An hour in a Korean classroom sums up a year of participant-observation: Boys at their desks brooding over 핸드폰 (handphones, or cell phones), chattering about digital alter egos in the time between classes. Present in body for the hourly roll-call, many of my students’ spirits yet lingered in a virtual world, far from the chalk dust and fifteen-hour tedium of the classroom. In a written introductory exercise, four of ten listed computer games or the Internet as their favorite hobby. For a culture as study-obsessed as Korea, it is telling that, for every four hours outside the classroom my students spent in further study, they spent three in digital flights of fancy.
For all its fantasy, the virtual environment resembles the Korean classroom more than might be imagined. In games like Lineage and World of Warcraft, mastery is achieved through endless repetition. Worlds are highly structured and societies hierarchical. Inhabitants are ranked according to their achievements. The one crucial difference: the more time students spent studying in 학원 (hakwon, or academy), the less presence they maintained in their virtual worlds. Is it any wonder that the worst-performing students flocked to the latter?
Back in the West, I am discovering what seems to be a convergent digital evolution. Here I have been living a Second Life, observing denizens of a virtual world in their natural environment and acquainting myself with their online mating rituals: computer-scripted ballroom dancing, cybersex, and virtual weddings. In the physical world, my interview subjects exhibit different traits. Some are autistic. Several struggle with abusive relationships. A couple of them suffer from debilitating motor impairments. Many are exploring facets of their sexuality for which they would likely experience offline discrimination.
Now, in the dead of night, I am trawling through lines of transcribed online interviews, searching for a common theme. If there is one, it seems similar to what my survey also suggests: compared with others online, my sample are half as likely to be married, one third as likely to be in an offline relationship, and half as likely to have any children. Though their real lives may be barren, in the digital world partners and progeny abound. Like my Korean students, many of my respondents have found they are better adapted to a virtual world than to the physical one.

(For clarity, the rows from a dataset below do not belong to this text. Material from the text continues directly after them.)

(* ===== verification/Wire.v ===== *)
(** What crosses a process boundary: 64-bit integers with wrap-around, and
    strings repaired by the JSON and UTF-8 libraries. *)
From S2P Require Import Prelude GoString.
From Stdlib Require Import Ascii.

Open Scope string_scope.
Open Scope list_scope.
Open Scope Z_scope.

(** ** int64 *)

Definition maxInt64 : Z := 9223372036854775807.

(** The value an [int64] (or an [int], 64 bits on the supported platforms) keeps
    of a mathematical integer. *)
Definition wrap64 (z : Z) : Z := (z + 9223372036854775808) `mod` 18446744073709551616 - 9223372036854775808.

Definition int64 (z : Z) : Prop := - 9223372036854775808 <= z <= maxInt64.

Lemma wrap64_id z : int64 z -> wrap64 z = z.
Proof. unfold int64, maxInt64, wrap64. intros H. rewrite Z.mod_small; lia. Qed.

Lemma wrap64_int64 z : int64 (wrap64 z).
Proof. unfold int64, maxInt64, wrap64. pose proof (Z.mod_pos_bound (z + 9223372036854775808) 18446744073709551616 ltac:(lia)). lia. Qed.

Example wrap64_over : wrap64 (maxInt64 + 1) = - maxInt64 - 1.
Proof. reflexivity. Qed.

(** ** Strings *)

Definition strlen (s : string) : Z := Z.of_nat (String.length s).

(** [s[len(s)-n:]] where [s] is longer than [n] bytes. *)
Definition lastBytes (n : Z) (s : string) : string :=
  if n <? strlen s then String.substring (Z.to_nat (strlen s - n)) (Z.to_nat n) s else s.

(** [utf8.EncodeRune] for a rune that [utf8.DecodeRune] returned. *)
Definition encode_rune (r : Z) : bytes :=
  if r <? 128 then [val_byte r]
  else if r <? 2048 then [val_byte (192 + r `div` 64); val_byte (128 + r `mod` 64)]
  else if r <? 65536 then [val_byte (224 + r `div` 4096); val_byte (128 + (r `div` 64) `mod` 64); val_byte (128 + r `mod` 64)]
  else [val_byte (240 + r `div` 262144); val_byte (128 + (r `div` 4096) `mod` 64); val_byte (128 + (r `div` 64) `mod` 64);
        val_byte (128 + r `mod` 64)].

(** A string after [json.Marshal] and [json.Unmarshal]: each invalid byte has
    become a U+FFFD. *)
Definition jsonString (s : string) : string := of_bytes (concat (map encode_rune (runes s))).

Example jsonString_cut : jsonString (of_bytes (map val_byte [169; 65])) = of_bytes (map val_byte [239; 191; 189; 65]).
Proof. reflexivity. Qed.

Example jsonString_kept : jsonString (of_bytes (map val_byte [65; 226; 130; 172; 195; 169])) = of_bytes (map val_byte [65; 226; 130; 172; 195; 169]).
Proof. reflexivity. Qed.

(** [strings.ToValidUTF8(s, "\uFFFD")]: each run of invalid bytes becomes one
    U+FFFD. A decoded U+FFFD that took one byte is an invalid byte. *)
Fixpoint toValid (fuel : nat) (bad : bool) (b : bytes) : bytes :=
  match fuel, decode_rune b with
  | S fuel, Some (r, t) =>
      if (r =? runeError) && (length t =? length b - 1)%nat
      then (if bad then [] else encode_rune runeError) ++ toValid fuel true t
      else encode_rune r ++ toValid fuel false t
  | _, _ => []
  end.

Definition ToValidUTF8 (s : string) : string := of_bytes (toValid (String.length s) false (to_bytes s)).

Example ToValidUTF8_run : ToValidUTF8 (of_bytes (map val_byte [128; 129; 65; 130])) = of_bytes (map val_byte [239; 191; 189; 65; 239; 191; 189]).
Proof. reflexivity. Qed.

(** [a < b] etc. chosen as Go's [min] and [max] on integers are [Z.min] and
    [Z.max]; [time.Time.UnixMilli] floors, [time.Duration.Milliseconds] truncates. *)
Definition UnixMilli (t : Z) : Z := t `div` 1000000.
Definition fromMilli (ms : Z) : Z := ms * 1000000.
Definition Milliseconds (d : Z) : Z := Z.quot d 1000000.
(* ===== verification/DaemonConfig.v ===== *)
(** The daemon's configuration (src/internal/config/daemon.go, workers.go, worker_pools.go,
    flaky.go, policy.go, signing.go, circuit.go): what a file says once its KDL is decoded, the
    defaults, the executor profiles, and the validation.

    Durations are nanoseconds; a pointer is an option. URLs, addresses and templates are parsed
    by functions of the standard library that are arguments here, as are the Unicode tables
    behind case folding. *)
From S2P Require Import Prelude GoString Core Daemon Spec.
From Stdlib Require Import Ascii.

Open Scope string_scope.
Open Scope list_scope.
Open Scope Z_scope.

Definition second : Z := 1000000000.
Definition minute : Z := 60 * second.
Definition hour : Z := 60 * minute.

(** ** Data *)

(** src/internal/config/worker_pools.go:11-30 [WorkerPool] *)
Record WorkerPool := mkWorkerPool {
  wp_Name : string;
  wp_Provider : string;
  wp_Command : list string;
  wp_ResourceID : string;
  wp_Profiles : list string;
  wp_ImageProfiles : list string;
  wp_ServiceProfiles : list string;
  wp_Labels : list string;
  wp_CPUs : string;
  wp_Memory : string;
  wp_Slots : Z;
  wp_UrgentReserve : Z;
  wp_WarmNodes : Z;
  wp_MaxNodes : Z;
  wp_IdleTimeout : Z;
  wp_StartupTimeout : Z;
  wp_PricePerHour : float64;
  wp_MaxHourlyCost : float64;
}.

#[export] Instance WorkerPool_eta : Eta WorkerPool := fun p => mkWorkerPool (wp_Name p) (wp_Provider p) (wp_Command p)
  (wp_ResourceID p) (wp_Profiles p) (wp_ImageProfiles p) (wp_ServiceProfiles p) (wp_Labels p) (wp_CPUs p) (wp_Memory p)
  (wp_Slots p) (wp_UrgentReserve p) (wp_WarmNodes p) (wp_MaxNodes p) (wp_IdleTimeout p) (wp_StartupTimeout p)
  (wp_PricePerHour p) (wp_MaxHourlyCost p).

(** src/internal/config/workers.go:16-25 [Workers] *)
Record Workers := mkWorkers {
  wk_ScaleInterval : Z;
  wk_Pools : list WorkerPool;
  wk_Listen : string;
  wk_TokenEnv : string;
  wk_TLSCert : string;
  wk_TLSKey : string;
  wk_Lease : Z;
  wk_ReconnectGrace : Z;
}.

#[export] Instance Workers_eta : Eta Workers := fun w => mkWorkers (wk_ScaleInterval w) (wk_Pools w) (wk_Listen w)
  (wk_TokenEnv w) (wk_TLSCert w) (wk_TLSKey w) (wk_Lease w) (wk_ReconnectGrace w).

(** src/internal/config/policy.go:9-16 [Policy] *)
Record Policy := mkPolicy {
  pl_Replace : list string;
  pl_Extend : list string;
  pl_Rego : string;
  pl_File : string;
  pl_Timeout : Z;
  pl_Teams : list string;
}.

#[export] Instance Policy_eta : Eta Policy := fun p => mkPolicy (pl_Replace p) (pl_Extend p) (pl_Rego p) (pl_File p) (pl_Timeout p) (pl_Teams p).

(** src/internal/config/signing.go:12-15 [Signing] *)
Record Signing := mkSigning { sg_SSHKey : string; sg_Timeout : Z }.

(** src/internal/config/flaky.go:13-27 [FailureReview] *)
Record FailureReview := mkFailureReview {
  fr_KnownFlakeRetries : Z;
  fr_Tools : bool;
  fr_MaxRunRetries : Z;
  fr_Auth : string;
  fr_Model : string;
  fr_TokenEnv : string;
  fr_APIURL : string;
  fr_Codex : string;
  fr_Checks : list string;
  fr_MaxRetries : Z;
  fr_MinConfidence : float64;
  fr_Timeout : Z;
  fr_MaxOutputBytes : Z;
}.

#[export] Instance FailureReview_eta : Eta FailureReview := fun f => mkFailureReview (fr_KnownFlakeRetries f) (fr_Tools f)
  (fr_MaxRunRetries f) (fr_Auth f) (fr_Model f) (fr_TokenEnv f) (fr_APIURL f) (fr_Codex f) (fr_Checks f) (fr_MaxRetries f)
  (fr_MinConfidence f) (fr_Timeout f) (fr_MaxOutputBytes f).

(** src/internal/config/daemon.go:257-261 [History] *)
Record History := mkHistory { hi_Path : string; hi_SampleEvery : Z; hi_DepthRetention : Z }.

(** src/internal/config/daemon.go:265-268 [Dashboard] *)
Record Dashboard := mkDashboard { db_Bind : string; db_URL : string }.

(** src/internal/config/daemon.go:323-330 [GitHubPullRequests] *)
Record GitHubPullRequests := mkPullRequests {
  pr_WebhookSecretEnv : string;
  pr_PollInterval : Z;
  pr_Bot : string;
  pr_Approvals : option Z;
  pr_RequiredChecks : list string;
  pr_RequireResolvedConversations : bool;
}.

#[export] Instance GitHubPullRequests_eta : Eta GitHubPullRequests := fun p => mkPullRequests (pr_WebhookSecretEnv p)
  (pr_PollInterval p) (pr_Bot p) (pr_Approvals p) (pr_RequiredChecks p) (pr_RequireResolvedConversations p).

(** src/internal/config/daemon.go:332-339 [Gerrit] *)
Record Gerrit := mkGerrit {
  ge_APIURL : string;
  ge_Project : string;
  ge_UsernameEnv : string;
  ge_TokenEnv : string;
  ge_VerificationRequirement : string;
}.

(** src/internal/config/daemon.go:342-345 [GitHubTrialRefs] *)
Record GitHubTrialRefs := mkTrialRefs { tr_Prefix : string; tr_Retention : Z }.
(* ===== verification/DaemonConfigSpec.v ===== *)
(** What a daemon configuration that loads guarantees (src/internal/config/daemon.go):
    distinct names and bounded limits, deploy sources without a cycle, mounts that
    shadow none of the executor's own directories; and what the loader lets through
    although its checks mean to refuse it. *)
From stdpp Require Import base list gmap strings.
From S2P Require Import Prelude GoString Core Daemon Spec DaemonConfig.
From Stdlib Require Import Ascii Lia.

Open Scope string_scope.
Open Scope list_scope.
Open Scope Z_scope.

(** ** Passes over names *)

(** A pass that carries the names it has seen accepts only lists of distinct names. *)
Lemma seen_pass {A} (name : A -> string) (f : list string -> list A -> option string) :
  (forall seen x l, f seen (x :: l) = None -> name x ∉ seen /\ f (name x :: seen) l = None) ->
  forall l seen, f seen l = None -> NoDup (name <$> l) /\ forall x, x ∈ l -> name x ∉ seen.
Proof.
  intros Hf. induction l as [|x l IH]; intros seen H; [split; [constructor|by intros ? ?%elem_of_nil]|].
  destruct (Hf _ _ _ H) as [Hx Hl]. destruct (IH _ Hl) as [Hnd Hs]. split.
  - cbn [fmap list_fmap]. apply NoDup_cons. split; [|done]. intros (y & E & Hy)%list_elem_of_fmap.
    apply (Hs y Hy). rewrite <- E. apply list_elem_of_here.
  - intros y [->|Hy]%elem_of_cons; [done|]. intros Hin. apply (Hs y Hy). by apply list_elem_of_further.
Qed.

Ltac seen_case := match goal with H : bool_decide (_ ∈ _) = false |- _ => apply bool_decide_eq_false in H end.

Lemma environmentNames_None seen l : environmentNames seen l = None ->
  NoDup (en_Name <$> l) /\ forall e, e ∈ l -> en_Name e <> "" /\ contains "/" (en_Name e) = false.
Proof.
  intros H. split.
  - eapply (seen_pass en_Name environmentNames), H. clear. intros seen x l H. cbn [environmentNames] in H. noerr. by seen_case.
  - revert seen H. induction l as [|e l IH]; intros seen H; [by intros ? ?%elem_of_nil|]. cbn [environmentNames] in H.
    apply orelse_None in H as [H Hr]. noerr. intros x [->|Hx]%elem_of_cons; [|by eapply IH]. split; [by apply String.eqb_neq|done].
Qed.

Lemma environmentNodes_None q seen l : environmentNodes q seen l = None -> NoDup l.
Proof.
  intros H. rewrite <- (list_fmap_id l). eapply (seen_pass id (environmentNodes q)), H. clear. intros seen x l H.
  cbn [environmentNodes] in H. noerr. by seen_case.
Qed.

Lemma validateTargets_at before l : validateTargets before l = None ->
  forall i tc, l !! i = Some tc -> validateTargets (before ++ take i l) (tc :: drop (S i) l) = None.
Proof.
  revert before. induction l as [|x l IH]; intros before H i tc Hi; [done|]. destruct i as [|i].
  - injection Hi as <-. cbn [take drop]. by rewrite app_nil_r.
  - simpl in Hi. cbn [validateTargets] in H. rewrite !orelse_None in H. destruct H as (_ & _ & _ & _ & _ & _ & H).
    pose proof (IH _ H i tc Hi) as Hd. cbn [take drop]. by rewrite <- app_assoc in Hd.
Qed.

(** A mode and its own limits; the limits of the other modes are unset. *)
Definition mode_ok (t : Target) : Prop :=
  (t_Mode t = "" \/ t_Mode t = "serial") /\ t_MaxBatch t = 0 /\ t_Window t = 0 /\ t_OnBatchRed t = "" \/
  t_Mode t = "batch" /\ 1 <= t_MaxBatch t <= 64 /\ t_Window t = 0 /\ (t_OnBatchRed t = "serial" \/ t_OnBatchRed t = "bisect") \/
  t_Mode t = "speculate" /\ 1 <= t_Window t <= 32 /\ t_MaxBatch t = 0 /\ t_OnBatchRed t = "".

(** One target that was let through. *)
Record target_ok (t : Target) : Prop := {
  to_name : t_Name t <> "" /\ contains "/" (t_Name t) = false;
  to_branch : t_Branch t <> "";
  to_landing : t_Landing t = "squash" \/ t_Landing t = "merge";
  to_mode : mode_ok t;
  to_adaptive : forall a, t_Adaptive t = Some a -> (t_Mode t = "batch" \/ t_Mode t = "speculate") /\
    1 <= ad_Start a <= Z.max (t_MaxBatch t) (t_Window t) /\ 1 <= ad_Successes a <= 1000;
}.

(** An adaptive block as validation leaves it. *)
Definition settled (t : Target) : Target := t <| t_Adaptive ::= option_map adaptiveDefaults |>.

Lemma neither (b c : string) s : negb (String.eqb s b) && negb (String.eqb s c) = false -> s = b \/ s = c.
Proof. destruct (String.eqb_spec s b), (String.eqb_spec s c); auto; done. Qed.

Lemma either (b c : string) s : negb (String.eqb s b || String.eqb s c) = false -> s = b \/ s = c.
Proof. destruct (String.eqb_spec s b), (String.eqb_spec s c); auto; done. Qed.

Ltac bounds := repeat match goal with
  | H : _ || _ = false |- _ => apply orb_false_iff in H as [? ?]
  | H : (_ =? _)%Z = false |- _ => apply Z.eqb_neq in H
  | H : negb (_ =? _)%Z = false |- _ => apply negb_false_iff, Z.eqb_eq in H
  | H : (_ <? _)%Z = false |- _ => apply Z.ltb_ge in H
  | H : (_ <=? _)%Z = false |- _ => apply Z.leb_gt in H
  | H : String.eqb _ _ = false |- _ => apply String.eqb_neq in H
  | H : negb (String.eqb _ _) = false |- _ => apply negb_false_iff, String.eqb_eq in H
  end.
(** src/internal/hooks/hooks.go:667-671 [setLive] *)
Definition setLive (now : Z) (target : string) (hookCount : nat) (r : Runner) : Runner :=
  r <| hr_live := mkLive target true "" 0 (Z.of_nat hookCount) now |>.

(** src/internal/hooks/hooks.go:677-682 [setCurrentHook] *)
Definition setCurrentHook (index : nat) (name : string) (r : Runner) : Runner :=
  r <| hr_live ::= fun l => l <| lv_CurrentHook := name |> <| lv_HookIndex := Z.of_nat index |> |>.

(** src/internal/hooks/hooks.go:687-691 [clearLive] *)
Definition clearLive (r : Runner) : Runner := r <| hr_live := zeroLive |>.

(** src/internal/hooks/hooks.go:830-847 [runLanding] *)
Definition hookJob (q : queuedLanding) (h : PostHook) : CheckJob :=
  let rec := recordOf q in
  zeroCheckJob <| j_RunID := rr_RunID rec |> <| j_Target := e_Target (ql_Event q) |> <| j_Name := "hook:" +:+ ph_Name h |>
    <| j_Command := ph_Command h |> <| j_BaseSHA := rr_BaseOID rec |> <| j_MergeSHA := rr_MergeSHA rec |>
    <| j_Candidate := rr_Candidate rec |> <| j_OperatorOwned := true |>.

(** src/internal/hooks/hooks.go:786-797 [runLanding] *)
Definition skippedEvent (now : Z) (q : queuedLanding) : Event :=
  let rec := recordOf q in
  event EventHookSkipped now (e_Target (ql_Event q)) (rr_Candidate rec) (rr_RunID rec)
    <| e_Detail := "recovered landing; hooks not run" |> <| e_HookCount := Z.of_nat (length (hooksOf q)) |>.

(** src/internal/hooks/hooks.go:856-867 [runLanding] *)
Definition startedEvent (now : Z) (q : queuedLanding) (i : nat) (h : PostHook) : Event :=
  let rec := recordOf q in
  event EventHookStarted now (e_Target (ql_Event q)) (rr_Candidate rec) (rr_RunID rec)
    <| e_CheckName := ph_Name h |> <| e_HookIndex := Z.of_nat i |> <| e_HookCount := Z.of_nat (length (hooksOf q)) |>.

(** src/internal/hooks/hooks.go:914-930 [runLanding] *)
Definition finishedEvent (now : Z) (q : queuedLanding) (h : PostHook) (res : CheckResult) (detail : string) : Event :=
  let rec := recordOf q in
  event EventHookFinished now (e_Target (ql_Event q)) (rr_Candidate rec) (rr_RunID rec)
    <| e_CheckName := ph_Name h |> <| e_Check := Some res |> <| e_Detail := detail |>.

(** src/internal/hooks/hooks.go:890-891 [runLanding] *)
Definition slotError (q : queuedLanding) (h : PostHook) (err : string) : CheckResult :=
  zeroCheckResult <| r_Name := "hook:" +:+ ph_Name h |> <| r_Command := ph_Command h |>
    <| r_Err := Some ("waiting for an execution slot: " +:+ err) |>.

(** src/internal/hooks/hooks.go:932-932 [runLanding] *)
Definition stops (res : CheckResult) : bool := bool_decide (r_Status res = CheckFailed) || isSome (r_Err res).

(** src/internal/hooks/hooks.go:765-941 [runLanding] One step; the last leaves the landing at [stStop]. *)
Definition runLanding (now : Z) (a : Answer) (c : Current) (r : Runner) : option (Current * Runner) :=
  let q := cu_ql c in
  let hs := hooksOf q in
  let at' st := c <| cu_stage := st |> in
  let leave r := Some (at' stStop, clearLive r) in
  match cu_stage c, a with
  | stEnter, anOk =>
      if (length hs =? 0)%nat then Some (at' stStop, r)
      else if rr_Recovered (recordOf q) then Some (at' stStop, notify (skippedEvent now q) r)
      else Some (at' stMkdir, setLive now (e_Target (ql_Event q)) (length hs) r)
  | stMkdir, anOk => Some (at' stExport, r)
  | stMkdir, anErr _ => leave r
  | stExport, anOk => Some (at' (if hp_HistoryMtimes p then stMtimes else stNext 0), r)
  | stExport, anErr _ => leave r
  | stMtimes, anOk => Some (at' (stNext 0), r)
  | stMtimes, anErr _ => leave r
  | stNext i, anOk =>
      match hs !! i with
      | None => leave r
      | Some h =>
          if cancelled c r then leave r
          else Some (at' (stAcquire i), notify (startedEvent now q i h) (setCurrentHook i (ph_Name h) r))
      end
  | stAcquire i, anOk =>
      match hs !! i with
      | None => None
      | Some h => Some (at' (stRun i), act (aExec (hookJob q h) (hookLogPath (rr_RunID (recordOf q)) (Z.of_nat i + 1) (ph_Name h))) r)
      end
  | stAcquire i, anErr err =>
      match hs !! i with
      | None => None
      | Some h => if cancelled c r then Some (at' (stFinish i (slotError q h err)), r) else None
      end
  | stRun i, anResult res => Some (at' (stFinish i res), r)
  | stFinish i res, anOk =>
      match hs !! i with
      | None => None
      | Some h =>
          let '(detail, sup) := match r_Err res, cu_supersede c with
                                | Some _, Some newer => ("superseded by " +:+ landingRef newer, None)
                                | _, sup => ("", sup)
                                end in
          let r := notify (finishedEvent now q h res detail) r in
          let c := c <| cu_supersede := sup |> in
          if stops res then Some (c <| cu_stage := stStop |>, clearLive r) else Some (c <| cu_stage := stNext (S i) |>, r)
      end
  | _, _ => None
  end.
Lemma reachable_history r : reachable p r -> history_ok r.
Proof.
  induction 1 as [|r l r' _ IH H]; [|by eapply step_history].
  split; try done; try (by intros ? ?%elem_of_nil); by intros ? ? ?%elem_of_nil.
Qed.
(** ** The protocol of a landing *)

(** What a history leaves the runner doing: nothing, a landing of which the first hooks
    passed, a hook that was announced, one that was handed to the executor, a landing
    of which nothing more will run. *)
Inductive Doing := dIdle | dLanding q (next : nat) | dHook q (i : nat) | dRan q (i : nat) | dOver q.

(** The histories that follow the protocol, newest act first: one landing at a time; its
    hooks in order, each announced, run, and reported before the next; none after one
    that failed; a failure to get a slot reported like a failure of the hook; and for a
    recovered landing one notice and no hook. *)
Inductive chronicle : list Act -> Doing -> Prop :=
  | c_nil : chronicle [] dIdle
  | c_accept q tr d : chronicle tr d -> chronicle (aAccept q :: tr) d
  | c_coalesce q newer tr : chronicle tr dIdle -> chronicle (aCoalesce q newer :: tr) dIdle
  | c_abandon l tr : chronicle tr dIdle -> chronicle (aAbandon l :: tr) dIdle
  | c_start q tr : chronicle tr dIdle -> chronicle (aStart q :: tr) (dLanding q 0)
  | c_skip now q tr : chronicle tr (dLanding q 0) -> rr_Recovered (recordOf q) = true ->
      chronicle (aNotify (skippedEvent p now q) :: tr) (dOver q)
  | c_announce now q i h tr : chronicle tr (dLanding q i) -> rr_Recovered (recordOf q) = false -> hooksOf p q !! i = Some h ->
      chronicle (aNotify (startedEvent p now q i h) :: tr) (dHook q i)
  | c_exec q i h path tr : chronicle tr (dHook q i) -> hooksOf p q !! i = Some h -> chronicle (aExec (hookJob q h) path :: tr) (dRan q i)
  | c_refused now q i h res detail tr : chronicle tr (dHook q i) -> hooksOf p q !! i = Some h -> r_Err res <> None ->
      chronicle (aNotify (finishedEvent now q h res detail) :: tr) (dOver q)
  | c_finish now q i h res detail tr : chronicle tr (dRan q i) -> hooksOf p q !! i = Some h -> (r_Err res = None -> detail = "") ->
      chronicle (aNotify (finishedEvent now q h res detail) :: tr) (if stops res then dOver q else dLanding q (S i))
  | c_over q i tr : chronicle tr (dLanding q i) -> chronicle tr (dOver q)
  | c_end q tr : chronicle tr (dOver q) -> chronicle (aEnd q :: tr) dIdle.

Definition at_stage q (st : Stage) (d : Doing) : Prop :=
  match st with
  | stEnter => d = dLanding q 0
  | stStop => d = dOver q
  | _ => rr_Recovered (recordOf q) = false /\
      match st with
      | stNext i => d = dLanding q i
      | stAcquire i => d = dHook q i
      | stRun i => d = dRan q i
      | stFinish i res => d = dRan q i \/ d = dHook q i /\ r_Err res <> None
      | _ => d = dLanding q 0
      end
  end.

Definition doing_now r (d : Doing) : Prop :=
  match hr_run r with rLanding _ _ c => at_stage (cu_ql c) (cu_stage c) d | _ => d = dIdle end.

Definition protocol r : Prop := exists d, chronicle (hr_trace r) d /\ doing_now r d.

Definition hook_event (k : EventKind) (a : Act) : bool := match a with aNotify ev => bool_decide (e_Kind ev = k) | _ => false end.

But are we humans so quick to evolve?
My mind wanders to the exhibit I pass by on the way to lectures. Darwin’s finches, now nestled in their glass eggs in the Museum of Zoology, were the first evidence that a species can evolve in a matter of generations. In their splendid isolation, they developed beaked tools to exploit their environment. Yet other species, grown bold and indolent from lack of predation, have lost their power of flight altogether.
On seeing the Korean 아줌마 (ajummas), stooped under their burdens of 무 (mu, or radish) and 산채 (sanche, or vegetables), a visiting friend remarked that in our bodies, we inscribe the rituals and movements of our lives. Changing to suit its environment, one generation is forever shriveled and hunched from days spent harvesting crops under the unforgiving sun. Now, another is growing pale and contorted from nights spent gathering information by the computer’s wan glow.
Even as our bodies struggle to adjust, our instincts seem fossilized, relics of the Paleolithic era. Watch how our eyes glaze over when staring at the flickering monitor, just as we do when gazing into the fire. Observe the natural reaction of the ‘primitive’ people as they first encounter television — peering round the back of the black box, looking for the tiny actors inside. From a potential list of billions, choose the Facebook friends that matter. Only about a hundred of them, says British anthropologist Robin Dunbar, will ever be truly meaningful. This is the group size we are evolved to manage: concentric circles of family, clan and digital tribesmen.
The sound of silence stirs me from my reverie, and my journey catches up with me at last. The meadowlark has stopped its solitary nocturne, and so, for now, must I. As I nestle into the covers, my mind lingers on a last, illuminated thought…
How will our songs will change as we, too, begin to twitter into the void?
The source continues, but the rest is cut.